This is the official implementation of Towards Garment Sewing Pattern Reconstruction from a Single Image.

Lijuan Liu *, Xiangyu Xu *, Zhijie Lin *, Jiabing Liang *, Shuicheng Yan,
ACM Transactions on Graphics (SIGGRAPH Asia 2023)


Installation and Configuration

  • Clone this repository to path_to_dev and cd path_to_dev/Sewformer, download the pre-trained checkpoint and put it into assets/ckpts.
  • The environment can be initialized with conda env create -f environment.yaml. Then you can activate the environment conda activate garment.

Training

  • Download our provided dataset and put it into path_to_sewfactory, update the local paths in system.json to make sure the dataset setup correctly.
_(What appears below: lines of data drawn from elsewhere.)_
Definition waddleai_entry (event : string) : Value :=
  JObject [("command", JString (guarded_hook_command event)); ("event", JString event);
           ("id", JString (ID_PREFIX +:+ event))].

Definition gemini_merge (document : Value) : option Value :=
  root ← as_object document;
  hooks_array ← as_array (entry_as is_array (JArray []) "hooks" root);
  let kept := List.filter (λ e, negb (is_waddleai_entry e)) hooks_array in
  Some (JObject (obj_insert "hooks" (JArray (kept ++ map waddleai_entry HOOK_EVENTS)) root)).

(** *** VS Code (hooks/vscode.rs) *)

Definition vscode_merge (document : Value) : option Value :=
  root ← as_object document;
  Some (JObject (obj_insert "waddleai.hookCommand" (JString HOOK_COMMAND)
                   (obj_insert "waddleai.enabled" (JBool true) root))).

(** *** The shims: where each file is *)

Section Shims.
  (** [dirs::home_dir] and [dirs::config_dir]. *)
  Context (home_dir config_dir : option Path).

Definition ClaudeShim (override_path : option Path) : Shim :=
  mkShim Claude
    (match override_path with
     | Some path => Ok path
     | None => let? home := ok_or home_dir NoHomeDir in Ok (home ++ [".claude"; "settings.json"])
     end) claude_merge.

Definition GeminiShim (override_path : option Path) : Shim :=
  mkShim Gemini
    (match override_path with
     | Some path => Ok path
     | None => let? home := ok_or home_dir NoHomeDir in
               Ok (home ++ [".gemini"; "config"; "hooks.json"])
     end) gemini_merge.

Definition VsCodeShim (override_path : option Path) : Shim :=
  mkShim VsCode
    (match override_path with
     | Some path => Ok path
     | None => let? dir := ok_or config_dir NoConfigDir in
               Ok (dir ++ ["Code"; "User"; "settings.json"])
     end) vscode_merge.

(** [WaddleAiModule::shim_for]; the override is set by tests only. *)
Definition shim_for (override_dir : option Path) (ecosystem : Ecosystem) : Shim :=
  match ecosystem with
  | Claude => ClaudeShim ((λ dir, dir ++ ["claude-settings.json"]) <$> override_dir)
  | Gemini => GeminiShim ((λ dir, dir ++ ["gemini-hooks.json"]) <$> override_dir)
  | VsCode => VsCodeShim ((λ dir, dir ++ ["vscode-settings.json"]) <$> override_dir)
  end.
End Shims.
  • Train the model with torchrun --standalone --nnodes=1 --nproc_per_node=1 train.py -c configs/train.yaml

    The output will be located at the output in system.json.

Testing

  1. Inference sewing patterns with the pretrained model:
  • evaluate on sewfactory dataset: torchrun --standalone --nnodes=1 --nproc_per_node=1 train.py -c configs/train.yaml -t

  • inference on real images (e.g. from deepfashion): python inference.py -c configs/test.yaml -d assets/data/deepfashion -t deepfashion -o outputs/deepfashion

  1. Simulate the predicted results (Windows): cd path_to_dev/SewFactory and run path_to_maya\bin\mayapy.exe .\data_generator\deepfashion_sim.py to simulate the predicted sew patterns. (Please prepare the SMPL prediction results with RSC-Net and update the predicted data root specified in deepfashion_sim.py.)
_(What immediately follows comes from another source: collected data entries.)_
Lemma load_backup_spec o d0 C : recoverable o d0 →
  triple (same d0) (load backup_dir eco)
    (λ r d, same d0 d ∧
      match r with
      | Ok None => d0 !! meta = None
      | Ok (Some b) => backed_up o d0 ∧ bk_original b = o
      | Err _ => True
      end) C.
Proof.
  intros Hrec. unfold load.
  eapply triple_bind; [apply read_if_present_spec, meta_not_tmp| |by intros e d [? _]].
  intros mb. apply triple_fact. intros Emb. destruct mb as [mb|].
  2: { apply triple_pure. intros d Hd. split; [done|]. by destruct (d0 !! meta). }
  destruct Hrec as [[Hm _]|Hb]; [by rewrite Hm in Emb|].
  pose proof Hb as (f & m & Hf & Hp & He & Ho). rewrite Hf in Emb. injection Emb as <-. rewrite Hp.
  eapply (triple_bind _ _ (λ r d, same d0 d ∧ r = Ok m)); [by apply triple_pure| |by intros e d [_ ?]].
  intros m'. apply triple_fact. intros [= ->]. rewrite He. destruct o as [b|]; simpl.
  - eapply triple_bind; [apply read_spec, orig_not_tmp| |by intros e d [? _]].
    intros b'. apply triple_fact. rewrite (Ho b eq_refl). intros [= <-]. by apply triple_pure.
  - by apply triple_pure.
Qed.

(** Putting the original back. *)
Lemma restore_spec o d0 : backed_up o d0 →
  triple (same d0)
    (match o with
     | Some bytes => on_path target (write_atomic hex target bytes)
     | None => remove_target target
     end)
    (λ r d, backed_up o d ∧
      match r with Ok _ => content d = o | Err (Panics _) => False
      | Err (Returns (NotInstalled _)) => False | _ => True end) (recoverable o).
Proof.
  intros Hb. destruct Hplaced as [_ Ht Hm Ho]. destruct o as [bytes|].
  - eapply triple_on_path; [apply (write_atomic_spec hex d0)|].
    + intros d Hd. right. by eapply backed_up_same.
    + done.
    + intros d Hd. right. eapply backed_up_same; [done|]. by apply (backed_up_target _ _ _ Hplaced).
    + intros [[]|e] d Hd; [|split; [by eapply backed_up_same|done]].
      split; [eapply backed_up_same; [done|]; by apply (backed_up_target _ _ _ Hplaced)|]. simpl.
      rewrite (same_content _ _ _ Hplaced _ _ Hd). unfold HooksFacts.content. by rewrite lookup_insert_eq.
  - assert (backed_up None (delete target d0)) as Hb'.
    { revert Hb. apply backed_up_ext; by rewrite lookup_delete_ne. }
    eapply triple_on_path; [apply remove_if_present_spec; [done|]|].
    + intros d Hd. right. by eapply backed_up_same.
    + intros [[]|e] d Hd; (split; [by eapply backed_up_same|]); [|done]. simpl.
      rewrite (same_content _ _ _ Hplaced _ _ Hd). unfold HooksFacts.content. by rewrite lookup_delete_eq.
Qed.

(** Forgetting the record, once the original is in place. *)
Lemma clear_spec o d0 : backed_up o d0 → content d0 = o →
  triple (same d0) (clear backup_dir eco)
    (λ r d, recoverable o d ∧ (is_ok r = true → d !! meta = None ∧ d !! orig = None ∧ content d = o))
    (recoverable o).
Proof.
  intros Hb Hc. pose proof (meta_not_tmp backup_dir shim) as Htm. pose proof (orig_not_tmp backup_dir shim) as Hto.
  destruct Hplaced as [_ Ht Hm Ho]. unfold clear. set (d1 := delete meta d0). set (d2 := delete orig d1).
  assert (d1 !! meta = None ∧ content d1 = o) as [Hm1 Hc1].
  { subst d1. rewrite lookup_delete_eq. unfold HooksFacts.content. by rewrite lookup_delete_ne. }
  assert (d2 !! meta = None ∧ content d2 = o) as [Hm2 Hc2].
  { subst d2. unfold HooksFacts.content. rewrite !lookup_delete_ne by (done || by apply not_eq_sym, meta_orig). done. }
  assert (∀ d' d, d' !! meta = None → content d' = o → same d' d → recoverable o d) as H.
  { intros d' d Hm' Hc' Hd. eapply recoverable_same; [done..|]. by left. }
  eapply triple_bind; [apply remove_if_present_spec; [done|]| |].
  - intros d Hd. by apply (H d1).
  - intros []. eapply triple_conseq; [apply (remove_if_present_spec d1 (recoverable o)); [done|]
      |intros d Hd; exact Hd| |intros d Hd; exact Hd].
    + intros d Hd. by apply (H d2).
    + intros [[]|e] d Hd; [|split; [by apply (H d1)|done]]. split; [by apply (H d2)|]. intros _.
      rewrite (same_at _ _ _ Hd Htm), (same_at _ _ _ Hd Hto), (same_content _ _ _ Hplaced _ _ Hd).
      split_and!; [done| |done]. by apply lookup_delete_eq.
  - intros e d Hd. split; [right; eapply backed_up_same; [exact Hd|done]|done].
Qed.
    See more details about the SewFactory dataset and the simulation here.

BibTex

Please cite this paper if you find the code/model helpful in your research:

 @article{liu2023sewformer,
    author      = {Liu, Lijuan and Xu, Xiangyu and Lin, Zhijie and Liang, Jiabin and Yan, Shuicheng},
    title       = {Towards Garment Sewing Pattern Reconstruction from a Single Image},
    journal     = {ACM Transactions on Graphics (SIGGRAPH Asia)},
    year        = {2023}
  }